As for the girls — phew.  If their g-chat status is to be believed, and I think it is, Meta is online just about round-the-clock, and Nutmeg is online whenever she’s either at home or at work, which is just about always.  Now that both girls also carry smart phones with them, the perpetuity of their plugged-in lives has become entrenched.  Sometimes I think I’m g-chatting with Meta imagining her at a laptop somewhere, sitting on a desk or at least on a couch, and it turns out I’m communicating with her on her phone while she’s on the Metro or in the passenger seat of a car.  (Lord, I hope it’s the passenger seat, and I hope whoever is driving isn’t ALSO engaged in an online or text conversation.)

So is this a bad thing?  It depends.  It depends on what it replaces.  iDaddy has been on sabbatical this year, spending his weekdays on his own in another town, so I’m alone during the week and left to my own devices. (Interesting phrase, that, created in the era long before devices actually meant iPhones and iPods and all the other i’s.)   So it’s been interesting to watch how much time I spend with what.  I’m pretty device-deprived — we own one TV, though it does have TiVo, and my cell phone is an old-fashioned one that doesn’t even have a camera — and the only things I own that would qualify as part of the plugged-in stuff the Kaiser Family Foundation is concerned with, besides the one television, is my MacBook and my iPod, both a couple of years past their sell-by dates.  In this relatively low-tech environment, I had high hopes for the things I would get done when I was on my own in the evenings — lots of reading (at the moment I’m enjoying The Unnamed by the wonderful young writer Joshua Ferris, though his first book, Then We Came to the End, was probably better), lots of organizing (do I really need all these pieces of paper in all these bulging file folders?), lots of socializing one-on-one with people I feel guilty about spending time with when I know I’ve left iDaddy home alone in his study watching TV.  But it turns out that the TV in the study is awfully appealing, even to me.  And a sense of connection to the world outside my walls when I’m home without a drinks or theatre invitation — well, the idea of young people doing this to excess, I get it.
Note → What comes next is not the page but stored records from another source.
(** The CBC-MAC over [B0], the header and the payload. *)
Definition ccmp_mac (ctx : list (list Z)) (nonce aad : list Z) (aad_len : Z) (payload : list Z)
    : option (list Z) :=
  let pt_len := Z.of_nat (length payload) in
  let cbc := aes128_encrypt ctx (ccmp_build_b0 nonce pt_len) in
  cbc ← cbc_mac ctx cbc aad aad_len;
  cbc_mac ctx cbc payload pt_len.

(** The result and the bytes written to [out]. *)
Definition ccmp_encrypt (junk tk pn a2 : list Z) (priority : Z) (hdr plaintext : list Z)
    : option (Z * list Z) :=
  let ctx := aes128_init tk in
  let nonce := ccmp_build_nonce priority a2 pn in
  match ccmp_build_aad junk hdr with
  | None => Some (-1, [])
  | Some (aad, aad_len) =>
      cbc ← ccmp_mac ctx nonce aad aad_len plaintext;
      let mic := take 8 cbc in
      let s0 := aes128_encrypt ctx (ccmp_build_ctr nonce 0) in
      out ← ctr_crypt ctx nonce plaintext (Z.of_nat (length plaintext));
      Some (0, out ++ cry_xor mic s0)
  end.

Definition ccmp_decrypt (junk tk pn a2 : list Z) (priority : Z) (hdr ciphertext : list Z)
    : option (Z * list Z) :=
  if (length ciphertext <? 8)%nat then Some (-1, [])
  else
    let pt_len := (length ciphertext - 8)%nat in
    let ctx := aes128_init tk in
    let nonce := ccmp_build_nonce priority a2 pn in
    let s0 := aes128_encrypt ctx (ccmp_build_ctr nonce 0) in
    out ← ctr_crypt ctx nonce ciphertext (Z.of_nat pt_len);
    let received_mic := cry_xor (slice ciphertext pt_len 8) s0 in
    match ccmp_build_aad junk hdr with
    | None => Some (-1, out)
    | Some (aad, aad_len) =>
        cbc ← ccmp_mac ctx nonce aad aad_len out;
        if negb (crypto_memcmp (take 8 cbc) received_mic =? 0) then Some (-1, out)
        else Some (0, out)
    end.

(** ** AES key unwrap *)

(** [b[7] ^= ctr; b[6] ^= ctr >> 8; ...] on the eight bytes [a]. *)
Definition xor_counter (ctr : Z) (a : list Z) : list Z :=
  let a := <[7%nat := Z.lxor (at_ a 7) (u8 ctr)]> a in
  let a := <[6%nat := Z.lxor (at_ a 6) (u8 (Z.shiftr ctr 8))]> a in
  let a := <[5%nat := Z.lxor (at_ a 5) (u8 (Z.shiftr ctr 16))]> a in
  <[4%nat := Z.lxor (at_ a 4) (u8 (Z.shiftr ctr 24))]> a.

Definition unwrap_step (ctx : list (list Z)) (n : nat) (st : list Z * list Z) (ji : nat * nat)
    : list Z * list Z :=
  let '(a, output) := st in
  let '(j, i) := ji in
  let ctr := u32 (Z.of_nat (n * j + i)) in
  let b := xor_counter ctr a ++ slice output ((i - 1) * 8) 8 in
  let b := aes128_decrypt ctx b in
  (take 8 b, splice output ((i - 1) * 8) (drop 8 b)).

(** [for (j = 5; j >= 0; j--) for (i = n; i >= 1; i--)] *)
Definition unwrap_order (n : nat) : list (nat * nat) :=
  rev (j ← seq 0 6; i ← seq 1 n; [(j, i)]).

Definition default_iv : list Z := replicate 8 0xA6.

(** The result and the bytes written to [output]. *)
Definition aes_key_unwrap (kek wrapped : list Z) : Z * list Z :=
  let wrapped_len := Z.of_nat (length wrapped) in
  if (wrapped_len <? 16) || negb (wrapped_len mod 8 =? 0) then (-1, [])
  else
    let n := wrapped_len / 8 - 1 in
    if (n =? 0) || (32 <? n) then (-1, [])
    else
      let n := Z.to_nat n in
      let '(a, output) :=
        foldl (unwrap_step (aes128_init kek) n) (take 8 wrapped, slice wrapped 8 (n * 8))
          (unwrap_order n) in
      (if negb (crypto_memcmp a default_iv =? 0) then -1 else 0, output).

(** ** Nonces *)

(** [rdtsc] is a stream of time stamps. *)
Record prng := Prng { prng_state : Z * Z; prng_seeded : bool; tsc : nat → Z; tsc_reads : nat }.
Definition set_prng (p : Z * Z) (s : prng) : prng := Prng p (prng_seeded s) (tsc s) (tsc_reads s).

Definition rdtsc : M prng Z := λ s,
  Some (tsc s (tsc_reads s), Prng (prng_state s) (prng_seeded s) (tsc s) (S (tsc_reads s))).

Definition prng_step (p : Z * Z) : Z * Z :=
  let '(s0, s1) := p in
  let s1 := Z.lxor s1 s0 in
  (Z.lxor (Z.lxor (Z.lor (u64 (Z.shiftl s0 55)) (Z.shiftr s0 9)) s1) (u64 (Z.shiftl s1 14)),
   Z.lor (u64 (Z.shiftl s1 36)) (Z.shiftr s1 28)).
Definition prng_next : M prng Z :=
  r ← gets (λ s, u64 (fst (prng_state s) + snd (prng_state s)));
  modify (λ s, set_prng (prng_step (prng_state s)) s);;
  mret r.

Definition prng_seed : M prng unit :=
  t0 ← rdtsc;
  t1 ← rdtsc;
  modify (set_prng (t0, t1));;
  for_ (R := unit) 0 20 (λ _, prng_next;; mret None);;
  modify (λ s, Prng (prng_state s) true (tsc s) (tsc_reads s)).

(** The bytes written to [buf]. *)
Definition crypto_random (len : Z) : M prng (list Z) :=
  seeded ← gets prng_seeded;
  (if negb seeded then prng_seed else mret tt);;
  while (2 ^ 32) (λ buf,
    let pos := Z.of_nat (length buf) in
    if pos <? len then
      r ← prng_next;
      let chunk := len - pos in
      let chunk := if 8 <? chunk then 8 else chunk in
      mret (inl (buf ++ ((λ i, u8 (Z.shiftr r (Z.of_nat i * 8))) <$> seq 0 (Z.to_nat chunk))))
    else mret (inr buf)) [].

(** ** Comparison *)

Lemma cry_cmp_zero d l : foldl cry_cmp_step d l = 0 ↔ d = 0 ∧ Forall (λ p, p.1 = p.2) l.
Proof.
  revert d. induction l as [|[x y] l IH]; intros d; simpl.
  { split; [intros ->; by split|by intros [? _]]. }
  rewrite IH, Forall_cons. unfold cry_cmp_step. simpl. rewrite Z.lor_eq_0_iff, Z.lxor_eq_0_iff. tauto.
Qed.

Lemma crypto_memcmp_eq a b : length a = length b → (crypto_memcmp a b =? 0) = bool_decide (a = b).
Proof.
  intros Hl. unfold crypto_memcmp.
  assert (Forall (λ p : Z * Z, p.1 = p.2) (zip a b) ↔ a = b) as Hz.
  { revert b Hl. induction a as [|x a IH]; intros [|y b] Hl; try done.
    simpl. rewrite Forall_cons, IH by (by injection Hl). simpl. split; [by intros [-> ->]|by intros [= -> ->]]. }
  apply eq_bool_prop_intro. rewrite Is_true_true, Z.eqb_eq, bool_decide_spec, cry_cmp_zero, Hz. tauto.
Qed.

(** ** Counter mode *)

Lemma cry_xor_app a b c d : length a = length c → cry_xor (a ++ b) (c ++ d) = cry_xor a c ++ cry_xor b d.
Proof. intros. by apply zip_with_app. Qed.

Lemma cry_xor_cancel a k : (length a ≤ length k)%nat → cry_xor (cry_xor a k) k = a.
Proof.
  unfold cry_xor. revert k. induction a as [|x a IH]; intros [|y k] Hl; simpl in *; try done; [lia|].
  rewrite Z.lxor_assoc, Z.lxor_nilpotent, Z.lxor_0_r. f_equal. apply IH. lia.
Qed.

Lemma length_xor_le a k : (length a ≤ length k)%nat → length (cry_xor a k) = length a.
Proof. intros. unfold cry_xor. rewrite length_zip_with. lia. Qed.

Lemma bytes_cry_xor a k : bytes a → bytes k → bytes (cry_xor a k).
Proof.
  intros Ha Hk. apply Forall_lookup. intros i x Hx. unfold cry_xor in Hx.
  apply lookup_zip_with_Some in Hx as (u & v & -> & Hu & Hv).
  apply is_byte_lxor; [exact (Forall_lookup_1 _ _ _ _ Ha Hu)|exact (Forall_lookup_1 _ _ _ _ Hk Hv)].
Qed.

Section ctr.
Context (ctx : list (list Z)) (nonce : list Z).
Context (Henc : ∀ i, length (aes128_encrypt ctx (ccmp_build_ctr nonce i)) = 16%nat).

(** The key stream: the encryptions of the counters 1, 2, ... *)
Definition key_stream (n : Z) : list Z :=
  concat ((λ i, aes128_encrypt ctx (ccmp_build_ctr nonce (i + 1))) <$> seqZ 0 n).

Lemma key_stream_S n : 0 ≤ n →
  key_stream (n + 1) = key_stream n ++ aes128_encrypt ctx (ccmp_build_ctr nonce (n + 1)).
Proof.
  intros Hn. unfold key_stream. rewrite seqZ_app, fmap_app, concat_app by lia.
  rewrite (seqZ_cons _ 1), (seqZ_nil _ (Z.pred 1)) by lia.
  cbn [fmap list_fmap concat]. by rewrite app_nil_r.
Qed.

Lemma length_key_stream n : 0 ≤ n → Z.of_nat (length (key_stream n)) = 16 * n.
Proof.
  revert n. apply natlike_ind; [done|]. intros n Hn IH.
  rewrite <-Z.add_1_r, key_stream_S, length_app, Henc by lia. lia.
Qed.

Lemma ctr_crypt_eq data len :
  0 ≤ len ≤ Z.of_nat (length data) → len < 2 ^ 16 →
  ctr_crypt ctx nonce data len =
    Some (cry_xor (take (Z.to_nat len) data) (key_stream ((len + 15) / 16))).
Proof.
  intros Hlen Hmax. unfold ctr_crypt.
  apply (while_opt_eq _ _
    (λ '(pos, ctr_val, out), ∃ i, 0 ≤ i ≤ (len + 15) / 16 ∧ pos = Z.min len (16 * i) ∧
       ctr_val = i + 1 ∧ out = cry_xor (take (Z.to_nat pos) data) (key_stream i))
    (λ '(pos, _, _), len - pos)).
  - exists 0. split; [Z.to_euclidean_division_equations; lia|]. split; [lia|]. done.
  - lia.
  - intros [[pos c] out] (i & Hi & Epos & -> & Eout). destruct (Z.ltb_spec pos len) as [Hlt|Hge].
    + assert (pos = 16 * i) as -> by lia. cbv zeta.
      set (chunk := if 16 <? len - 16 * i then 16 else len - 16 * i).
      assert (0 < chunk ≤ 16 ∧ 16 * i + chunk = Z.min len (16 * (i + 1))) as [Hc1 Hc2]
        by (unfold chunk; destruct (Z.ltb_spec 16 (len - 16 * i)); lia).
      unfold u16. rewrite !Z.mod_small by (Z.to_euclidean_division_equations; lia).
      split; [|lia]. exists (i + 1). split; [Z.to_euclidean_division_equations; lia|].
      split; [lia|]. split; [lia|]. rewrite Eout, key_stream_S by lia.
      replace (Z.to_nat (16 * i + chunk)) with (Z.to_nat (16 * i) + Z.to_nat chunk)%nat by lia.
      rewrite <-take_take_drop. symmetry. apply cry_xor_app.
      pose proof (length_key_stream i). rewrite length_take. lia.
    + rewrite Eout. assert (i = (len + 15) / 16) as -> by (Z.to_euclidean_division_equations; lia).
      by replace pos with len by lia.
Qed.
What I don’t get is why they do these things when they’re NOT alone.  It’s the people, no matter what letter is attached to their generation, who insist on staring at their mini-screens when they’re at the dinner table or sitting on the Acela or DRIVING A CAR who really perplex me.  Being out in the world, eavesdropping, noticing, potentially even interacting — all that is so cool.  Why is it that a cold hard screen has greater allure?